ART. 148 (now Article 109). The following shall be the exclusive property of each spouse:
(1) That which is brought to the marriage as his or her own;
(2) That which each acquires, during the marriage, by lucrative title;
(3) That which is acquired by right of redemption or by exchange with other property belonging to
only one of the spouses;
(4) That which is purchased with exclusive money of the wife or of the husband.

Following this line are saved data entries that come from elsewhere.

(** X12. The period an element of 1.3.0 works with. With a period entity
    that the states hold, it is the period that the state stands for, in
    lower case: one of the five periods the editor offers, [this_week],
    [this_month] and [this_year] standing for [week], [month] and [year];
    a state that stands for none leaves the period of the configuration
    ([today] when that is empty), unless it names, in lower case, a member
    of [Object.prototype], which is then returned in place of a period.
    With a period entity that the states do not hold, it is the period of
    the configuration; but when that entity names a member of
    [Object.prototype], reading the period throws, and an update of an
    element that holds no date range then does nothing at all: no view, no
    request. Without a period entity or without [hass], it is the period
    of the configuration. *)
Theorem configured_period_is_offered (this : Life130.element) (config : V130.config) :
  this.(Life130._config) = Some config ->
  let period := Life130._getConfiguredPeriod toLowerCase this in
  let configured := Returned (Period (or_text (Some config.(V130.period)) "today")) in
  match config.(V130.period_entity), this.(Life130._hass) with
  | Some entity, Some hass =>
      if String.eqb entity "" then period = configured
      else
        match hass.(h_states) !! entity with
        | Some state =>
            match Property.stands_for (toLowerCase state) with
            | Some name =>
                period = Returned (Period name) /\ name ∈ Property.period_names
            | None =>
                period =
                  if bool_decide (toLowerCase state ∈ inherited)
                  then Returned (Inherited (toLowerCase state))
                  else configured
            end
        | None =>
            if bool_decide (entity ∈ inherited) then
              period = Thrown "TypeError" /\
              (this.(Life130._dateRange) = None ->
               Life130._updateData memberText run toLocaleString toLowerCase isDate this = this)
            else period = configured
        end
  | _, _ => period = configured
  end.
Proof.
  intros Hc. cbn zeta.
  unfold Life130._updateData, Life130.dateRange, Life130._getConfiguredPeriod.
  rewrite Hc. cbn [mbind option_bind fmap option_fmap option_map].
  destruct config.(V130.period_entity) as [entity|]; [|reflexivity].
  destruct this.(Life130._hass) as [hass|]; [|destruct (String.eqb entity ""); reflexivity].
  destruct (String.eqb entity ""); [reflexivity|].
  destruct (h_states hass !! entity) as [state|].
  - rewrite stateMap_get_stands_for.
    destruct (Property.stands_for (toLowerCase state)) as [name|] eqn:Hs.
    + split; [reflexivity|]. eapply stands_for_offered, Hs.
    + case_bool_decide; reflexivity.
  - case_bool_decide; [|reflexivity].
    split; [reflexivity|]. intros ->. reflexivity.
Qed.

End Dashboard.

(** * The visual editor *)

Section Editor.

Variable memberText : string -> string.
Variable run : engine.
Variable toLocaleString : number -> number -> string.
Variable parseInt : string -> number.

Lemma or_text_idem (o : option string) (d : string) :
  or_text (Some (or_text o d)) d = or_text o d.
Proof.
  destruct o as [s|]; cbn.
  - destruct (String.eqb_spec s "") as [->|Hs]; cbn.
    + destruct (String.eqb d ""); reflexivity.
    + apply String.eqb_neq in Hs. rewrite Hs. reflexivity.
  - destruct (String.eqb d ""); reflexivity.
Qed.

Lemma not_false_idem (o : option bool) : not_false (Some (not_false o)) = not_false o.
Proof. destruct o as [[|]|]; reflexivity. Qed.

Lemma fields_unmarked (l : list descriptor) :
  Editor130.fields <$> (Editor130.unmarked <$> l) = l.
Proof. induction l as [|d l IH]; cbn; [|rewrite IH]; reflexivity. Qed.

(** X13. What the visual editor keeps of a configuration. The editor
    makes its configuration of eight keys of the one the dashboard hands
    over: the type of the card, the title, the two switches, the currency,
    the decimals, the period and the sources. The configuration it sends
    back with the next [config-changed] event has lost every other key:
    [net_metering], [period_entity] and [cost_decimal_places], which the
    card reads, and whatever else the dashboard kept there. It makes the
    card of 1.3.0 what the original makes it once those three keys are
    taken away. *)
Theorem editor_keeps_eight_keys (given : Editor130.dashboard)
    (ed : Editor130.config) (this : V130.card) :
  Editor130.setConfig given = Some ed ->
  let sent := Editor130._fireConfigChanged ed in
  sent.(Editor130.d_type) = given.(Editor130.d_type) /\
  sent.(Editor130.d_others) = [] /\
  sent.(Editor130.d_config).(c_net_metering) = None /\
  sent.(Editor130.d_config).(c_period_entity) = None /\
  sent.(Editor130.d_config).(c_cost_decimal_places) = None /\
  V130.setConfig memberText run toLocaleString this sent.(Editor130.d_config) =
  V130.setConfig memberText run toLocaleString this (Property.forget given.(Editor130.d_config)).
Proof.
  destruct given as [type c others]. unfold Editor130.setConfig.
  cbn [Editor130.d_type Editor130.d_config].
  destruct c.(c_sources) as [| |l] eqn:Hs; intros [= <-];
    (split; [reflexivity|]); (split; [reflexivity|]); (split; [reflexivity|]);
    (split; [reflexivity|]); (split; [reflexivity|]); unfold V130.setConfig;
    cbn -[or_text not_false V130.render]; rewrite Hs.
  - reflexivity.
  - rewrite fields_unmarked. destruct l as [|source l]; [reflexivity|].
    rewrite !or_text_idem, !not_false_idem. reflexivity.
Qed.

(** X14. The editor can send a configuration that the card refuses. The
    card of 1.3.0 refuses the configuration of a [config-changed] event
    exactly when the editor holds no source, as after the removal of the
    only one; it accepts it after a source was added. The card of 1.0.0
    accepts it in every case. *)
Theorem editor_can_send_what_the_card_refuses (ed : Editor130.config)
    (this130 : V130.card) (this100 : V100.card) :
  let sent (e : Editor130.config) := (Editor130._fireConfigChanged e).(Editor130.d_config) in
  (V130.setConfig memberText run toLocaleString this130 (sent ed) =
     Threw "Please add at least one energy source" this130 <->
   ed.(Editor130.sources) = []) /\
  (forall s, ed.(Editor130.sources) = [s] ->
     exists ed', Editor130.apply parseInt (Editor130.RemoveSource 0) ed = Some ed' /\
       V130.setConfig memberText run toLocaleString this130 (sent ed') =
         Threw "Please add at least one energy source" this130) /\
  (exists ed' after, Editor130.apply parseInt Editor130.AddSource ed = Some ed' /\
     V130.setConfig memberText run toLocaleString this130 (sent ed') = Done after) /\
  (exists after, V100.setConfig run toLocaleString this100 (sent ed) = Done after).
Proof.
  cbn zeta. split; [|split; [|split]].
  - unfold V130.setConfig, Editor130._fireConfigChanged. cbn.
    destruct ed.(Editor130.sources) as [|s l]; cbn.
    + split; reflexivity.
    + split; discriminate.
  - intros s Hs. eexists. split; [reflexivity|].
    unfold V130.setConfig, Editor130._fireConfigChanged. cbn. rewrite Hs. reflexivity.
  - destruct (Editor130.fields <$> ed.(Editor130.sources)) as [|d l] eqn:Hf;
      eexists _, _; (split; [reflexivity|]);
      unfold V130.setConfig, Editor130._fireConfigChanged;
      cbn -[V130.render]; rewrite fmap_app, Hf; reflexivity.
  - eexists. unfold V100.setConfig, Editor130._fireConfigChanged. cbn. reflexivity.
Qed.

(** X15. The number of decimals cannot be set to [0] in the editor.
    Whatever text the field reports and whatever [parseInt] makes of it,
    the number the editor stores and sends is neither [0] nor [NaN]; a
    text that reads as [0] stores [2]. The card itself keeps a [0] that a
    configuration gives. *)
Theorem editor_never_stores_zero_decimals (value : string) (ed : Editor130.config)
    (this : V130.card) (raw : raw_config) (source : descriptor) (l : list descriptor) :
  raw.(c_sources) = Sources (source :: l) ->
  raw.(c_decimal_places) = Some 0%float ->
  (exists ed', Editor130.apply parseInt (Editor130.DecimalPlaces value) ed = Some ed' /\
     truthy ed'.(Editor130.decimal_places) = true /\
     (truthy (parseInt value) = false -> ed'.(Editor130.decimal_places) = 2%float) /\
     (Editor130._fireConfigChanged ed').(Editor130.d_config).(c_decimal_places) =
       Some ed'.(Editor130.decimal_places)) /\
  (exists after stored,
     V130.setConfig memberText run toLocaleString this raw = Done after /\
     after.(V130._config) = Some stored /\
     stored.(V130.decimal_places) = 0%float).
Proof.
  intros Hs Hd. split.
  - eexists. split; [reflexivity|]. cbn.
    destruct (truthy (parseInt value)) eqn:Ht; split_and!; auto; discriminate.
  - unfold V130.setConfig. rewrite Hs. unfold V130.render. cbn [V130._config].
    destruct (V130.buildRows _ _ _ _ _ _) as [t log].
    eexists _, _. split; [reflexivity|]. cbn. rewrite Hd. auto.
Qed.

(** X17. A change of type in the editor. The type is stored as chosen and
    the unit becomes the default unit of the new type, whatever it was;
    the label and the emoji become the defaults of the new type unless
    the user typed them in this editor, in which case they stay. The
    defaults written are those that the card gives a source of that type
    alone, and the other sources are left as they are. *)
Theorem editor_type_change (ed : Editor130.config) (index : nat) (type : string)
    (s : Editor130.source) :
  ed.(Editor130.sources) !! index = Some s ->
  exists ed' s',
    Editor130.apply parseInt (Editor130.SourceType index type) ed = Some ed' /\
    ed'.(Editor130.sources) !! index = Some s' /\
    (forall j, j <> index ->
       ed'.(Editor130.sources) !! j = ed.(Editor130.sources) !! j) /\
    let d := s'.(Editor130.fields) in
    let plain := V130._normalizeSource (Property.only_type type) in
    d.(s_type) = Some type /\
    d.(s_unit) = plain.(s_unit) /\
    d.(s_label) =
      (if s.(Editor130._labelCustomized) then s.(Editor130.fields).(s_label)
       else plain.(s_label)) /\
    d.(s_emoji) =
      (if s.(Editor130._emojiCustomized) then s.(Editor130.fields).(s_emoji)
       else plain.(s_emoji)) /\
    d.(s_entity) = s.(Editor130.fields).(s_entity) /\
    d.(s_rate_entity) = s.(Editor130.fields).(s_rate_entity) /\
    d.(s_rate_static) = s.(Editor130.fields).(s_rate_static).
Proof.
  intros Hs. cbn [Editor130.apply]. unfold Editor130.at_index. rewrite Hs.
  eexists _, _. split; [reflexivity|]. cbn [Editor130.sources Editor130.with_sources].
  split; [apply list_lookup_insert_eq; eapply lookup_lt_Some; exact Hs|].
  split; [intros j Hj; apply list_lookup_insert_ne; congruence|].
  cbn. destruct (String.eqb_spec type "") as [->|Hne]; [cbn; auto 10|].
  auto 10.
Qed.

End Editor.

(** * The net-metering row *)

Section NetMetering.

The damages involved in the case at bar do not come under any of these provisions. What is more, if "(t)hat which
is acquired by right of redemption or by exchange with other property belonging to only one of the spouses," and
"(t)hat which is purchased with exclusive money of the wife or of the husband," belong exclusively to such wife or
husband, it follows necessarily that that which is acquired with money of the conjugal partnership belongs thereto
or forms part thereof.

There is no proof as to the purpose of the Zuluetas’ trip, neither is there any evidence that the money used to pay
for the plane tickets came from the conjugal funds. Absence such proof, the presumption is that the purpose of the
trip was for the common benefit of the Zuluetas and the money had come from the conjugal funds, unless there is
proof to the contrary (Manresa, Codigo Civil Espanol). Also, there is a presumption that all property acquired
during the marriage belongs to the conjugal property of the spouses (Article 116, NCC, then Art. 160).
In the present case, the contract of carriage was concededly entered into, and the damages claimed by the
plaintiffs were incurred, during marriage. Hence, the rights accruing from said contract, including those resulting
from breach thereof by the defendant, are presumed to belong to the conjugal partnership of Mr. and Mrs. Zulueta.

DISPOSITIVE: First Supreme Court decision is affirmed.